## WHAT THE TASK REQUIRES
List each line of the data that holds the string "simpl", please.
##### SOURCE MATERIAL
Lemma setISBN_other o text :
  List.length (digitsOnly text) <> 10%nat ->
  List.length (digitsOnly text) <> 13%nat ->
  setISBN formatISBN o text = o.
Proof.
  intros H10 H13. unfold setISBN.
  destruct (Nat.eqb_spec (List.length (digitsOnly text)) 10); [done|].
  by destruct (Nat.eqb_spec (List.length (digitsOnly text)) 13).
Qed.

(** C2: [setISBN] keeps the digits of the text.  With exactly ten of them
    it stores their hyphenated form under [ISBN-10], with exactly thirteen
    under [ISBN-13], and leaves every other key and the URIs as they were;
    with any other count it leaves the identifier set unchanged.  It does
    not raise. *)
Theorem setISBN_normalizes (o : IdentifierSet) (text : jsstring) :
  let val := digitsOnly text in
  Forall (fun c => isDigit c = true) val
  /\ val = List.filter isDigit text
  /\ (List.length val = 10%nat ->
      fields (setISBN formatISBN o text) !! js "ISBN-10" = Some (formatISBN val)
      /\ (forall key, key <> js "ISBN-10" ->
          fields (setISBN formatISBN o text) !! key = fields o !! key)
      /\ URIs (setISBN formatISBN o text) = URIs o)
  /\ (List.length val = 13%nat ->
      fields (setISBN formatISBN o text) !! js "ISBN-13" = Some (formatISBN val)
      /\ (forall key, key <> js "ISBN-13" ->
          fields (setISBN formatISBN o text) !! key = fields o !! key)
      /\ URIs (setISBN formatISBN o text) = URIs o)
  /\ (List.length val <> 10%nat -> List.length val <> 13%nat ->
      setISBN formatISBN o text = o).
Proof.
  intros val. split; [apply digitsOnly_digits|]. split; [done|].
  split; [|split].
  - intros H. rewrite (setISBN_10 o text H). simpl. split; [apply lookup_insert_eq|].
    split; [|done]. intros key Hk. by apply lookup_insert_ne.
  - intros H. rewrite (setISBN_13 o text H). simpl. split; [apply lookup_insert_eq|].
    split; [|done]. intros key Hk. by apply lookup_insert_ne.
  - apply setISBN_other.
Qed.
##########
## TASK OUTPUT
  - intros H. rewrite (setISBN_10 o text H). simpl. split; [apply lookup_insert_eq|].
  - intros H. rewrite (setISBN_13 o text H). simpl. split; [apply lookup_insert_eq|].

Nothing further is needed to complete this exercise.